これほど心中穏やかでない徳森さんも久しぶりだ。その荒ぶる様子を見て、コントラバスの弦に松ヤニを塗り込んでいた松子がぽろっと言ってのけた。
「まあ他の部にとってはおもしろくないだろうねー。今まではどれだけ成績悪くてもあいつらよりはましだって思えたのに、それができなくなっちゃったんだから。自分より勉強できないって思ってた人にテストの点で負けたら、相手をすごいって褒めるより先にどうしてって妬むのは誰でも同じだよー」
さすがに今の発言には、俺どころか徳森さんも絶句してしまった。こいつは時に人間のブラックな側面をさらっと言い当ててしまうから侮れないよ。
「だよね、今まで気付かなかった……いや、目を逸らしてきたけど、私たちって3年間ずっとバカにされてきたんだよね」
部室の沈黙を破ったのは、これまでずっと何も言わずにフルートを磨いていた藤田部長だった。
「でもそれって、詰まるところは私たちがその立ち位置に甘んじてきたせいなんだよね。のほほんとした部の雰囲気を壊すのが嫌だから、頑張って結局無駄になるのが怖いから、それなら何もしないのが一番じゃんって。もっと早くからちゃんと練習すれば、去年優秀賞取れたかもしれないのに」
呟くように小さな声だ。だがそのささやきは部員たちの心を凍り付かせるのに、十分なだけの破壊力を持っていた。よりにもよって部長の口から図星を突かれるとは、思いもしなかったようだ。
ここにいるみんなわかっていたのだ。去年までの自分たちは、努力が足りなかったわけでも練習法が良くなかったわけでもない。単に頑張っているふりをしていただけ、部活という場で青春ごっこを演じていただけであったことを。
「たらればとか言っても仕方ないでしょ」
だがそこで、俯きがちだった部長の後頭部に、こつんと軽いげんこつが打ち込まれる。その主はなんと、副部長の筒井先輩だった。
「部長が部員のトラウマえぐって何してんのよ。それに今からでも遅くないわ、バカにされてると思うならバカにされないくらいの演奏聞かせりゃおしまいよ」
ぽかんと口を開けたまま、頭をさすりながら筒井先輩を見上げる藤田部長。その部長に背を向け、筒井先輩は「みんな聞いて」と高らかに言い放ったのだった。
「今朝の全校集会、気持ちの良いものじゃなかったわね。だからウチ決めたのよ、この学校のみんなを見返してやろうって。で、演奏終わってぽかーんとしたやつらを見て、中指突き立てて大笑いしてやるって」
「下品ですねぇ」
思ったままに俺が口にすると、周りの部員もぷっと吹き出す。今言ったことそのまんまやったら、即刻生徒指導室に連行されてみっちり絞られること間違いなしだろうな。

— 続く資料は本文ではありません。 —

(* ===== verification/Threads.v ===== *)
(** * Goroutines as sequences of atomic sections

    A goroutine of the bridge gives way to the others while it waits for the mutex
    and while it talks to the registry; between two such points it runs on its
    own, since every access to the tables is made with the mutex held. A [prog] is
    a goroutine cut at these points. Each operation of bridge/bridge.go and
    bridge/servicesync.go is given as a [prog]; run without interruption it is the
    operation of Bridge.v and ServiceSync.v, as is proved below. *)
From S2P Require Import Prelude GoStrings Types Metadata ServiceId NewService.
From S2P Require Import Bridge BridgeLemmas ServiceSync System.

(** ** Programs *)
Section prog.
Context {R : Type}.
Inductive prog (A : Type) : Type :=
| Ret (a : A)
| Atom {X : Type} (m : GoM (Bridge.t R) X) (k : X → prog A).
End prog.
Arguments prog R A : clear implicits.
Arguments Ret {R A}.
Arguments Atom {R A X}.

#[export] Instance prog_ret {R} : MRet (prog R) := λ A a, Ret a.

#[export] Instance prog_bind {R} : MBind (prog R) := λ A B f,
  fix go (p : prog R A) : prog R B :=
    match p with
    | Ret a => f a
    | Atom m k => Atom m (λ x, go (k x))
    end.

(** One atomic section. *)
Definition atomic {R A} (m : GoM (Bridge.t R) A) : prog R A := Atom m Ret.

(** [for _, x := range xs { body }] *)
Fixpoint each {R A} (body : A → prog R unit) (xs : list A) : prog R unit :=
  match xs with
  | [] => mret ()
  | x :: xs => _ ← body x; each body xs
  end.

(** The program run without interruption. *)
Fixpoint alone {R A} (p : prog R A) : GoM (Bridge.t R) A :=
  match p with
  | Ret a => mret a
  | Atom m k => x ← m; alone (k x)
  end.

(** ** The operations *)
Section operations.
Context {R : Type} `{RA : RegistryAdapter R} `{O : MapOrder} (host : Host.t).

(** A computation without access to the state, or one that may panic only. *)
Definition pure_code {A} (o : outcome A) : prog R A := atomic (lift_outcome o).
Definition log_id_t (containerId : string) : prog R unit := atomic (log_id containerId).
Definition Register_t (s : Service.t) : prog R error := atomic (registry_Register s).
Definition Deregister_t (s : Service.t) : prog R error := atomic (registry_Deregister s).

Definition Refresh_t : prog R unit :=
  copy ← atomic getServicesCopy;
  each (λ kv, each (λ s,
    err ← atomic (registry_Refresh s);
    match err with Some _ => mret () | None => log_id_t kv.1 end) kv.2) (range copy).

Fixpoint register_ports_t (docker : DockerClient.t) (quiet isGroup : bool)
    (container : Container.t) (ports : list (string * ServicePort.t)) : prog R unit :=
  match ports with
  | [] => mret ()
  | (_, port) :: ports =>
      b ← atomic get_state;
      '(container, service) ←
        pure_code (newService (Bridge.config b) host docker container port isGroup);
      _ ← match service with
          | None => if quiet then mret () else log_id_t (Container.ID container)
          | Some s =>
              err ← Register_t s;
              match err with
              | Some _ => mret ()
              | None => atomic (appendService (Container.ID container) s)
              end
          end;
      register_ports_t docker quiet isGroup container ports
  end.
(** ** Neutral sections *)
Lemma neutral_get : neutral get_state.
Proof. done. Qed.
Lemma neutral_lift {A} (o : outcome A) : neutral (lift_outcome o).
Proof. done. Qed.
Lemma neutral_log_id id : neutral (log_id id).
Proof. intros b. by rewrite log_id_run. Qed.
Lemma shouldRemove_reads docker id b : (shouldRemove docker id b).2 = b.
Proof.
  unfold shouldRemove. erewrite GoM_bind_Ok by reflexivity. case_decide; [done|].
  destruct (DockerClient.InspectContainer docker id) as [c|[|msg]]; repeat case_match; try done;
    unfold mbind, GoM_bind; rewrite log_id_run; by destruct (log_outcome id).
Qed.
Lemma neutral_shouldRemove docker id : neutral (shouldRemove docker id).
Proof. intros b. by rewrite shouldRemove_reads. Qed.

Lemma fine_log id b : long id → fine (log_id id b).1.
Proof. intros Hid. by rewrite log_id_run, log_outcome_Ok. Qed.
Lemma fine_shouldRemove docker id b : long id → fine (shouldRemove docker id b).1.
Proof.
  intros Hid. unfold shouldRemove. erewrite GoM_bind_Ok by reflexivity. case_decide; [done|].
  destruct (DockerClient.InspectContainer docker id) as [c|[|msg]]; repeat case_match; try done;
    unfold mbind, GoM_bind; by rewrite log_id_run, log_outcome_Ok.
Qed.

Lemma verif_get h :
  verif h (atomic get_state) (λ h' b, h' = h ∧ table_ok b ∧ agrees h b).
Proof.
  eapply verif_weaken; [apply verif_neutral; [apply neutral_get|done]|].
  intros h' b (-> & b' & Hb & Ha & [= ->]). done.
Qed.
Lemma sys_inv_init r config : (strict → good r) → sys_inv (Initialize (Bridge.init r config)).
Proof using.
  intros Hr. split; [|done]. split; [|exists []; split; [constructor|by left]].
  split; [apply bridge_inv_init|]. intros Hs. split_and!; [apply map_Forall_empty..|constructor|auto].
Qed.

Lemma safe_operation op : (strict → op_ok op) → safe None (operation_t host op).
Proof. intros Hop. eapply verif_weaken; [by apply verif_operation|done]. Qed.

Lemma called_ok op : called env op → strict → op_ok op.
Proof.
  destruct op; simpl; intros Hc Hs; try done; destruct Hc; eauto.
Qed.

Lemma start_operation_inv op s : called env op → sys_inv s → sys_inv (start_operation host op s).
Proof.
  unfold sys_inv, goroutines, start_operation. simpl. intros Hc [Hp Hw]. split; [|done].
  rewrite <- (assoc_L app). simpl. apply pool_insert; [by apply safe_operation, called_ok|done].
Qed.

Lemma table_ok_go b gs1 g gs2 : Bridge.spawned b = gs1 ++ g :: gs2 → table_ok b →
  table_ok (set_spawned (gs1 ++ gs2) b) ∧ (strict → long (goroutine_id g)).
Proof using.
  intros Hg [Hb Hi]. split; [split; [done|]|]; intros Hs; destruct (Hi Hs) as (H1 & H2 & H3 & H4);
    rewrite Hg, Forall_app, Forall_cons in H3; [|by apply H3].
  split_and!; try done. apply Forall_app_2; apply H3.
Qed.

だけどそういう逆境精神、嫌いではない。むしろお好きな方だ。
すっかり沈み込んでいた部員たちの気分も幾分か晴れたようだ。部長も我に返って元気を取り戻したようで、みんなといっしょになって笑っている。
「いいでしょ? じゃあ砂岡、指立てるのはあんたの役目ね!」
「それは絶対嫌です」
筒井先輩の提案に一瞬の隙も入れず俺は返す。直後、部室にはさらにどっと笑い声が起こり、部員たちの表情にもいつもの明るさが戻ってきたのだった。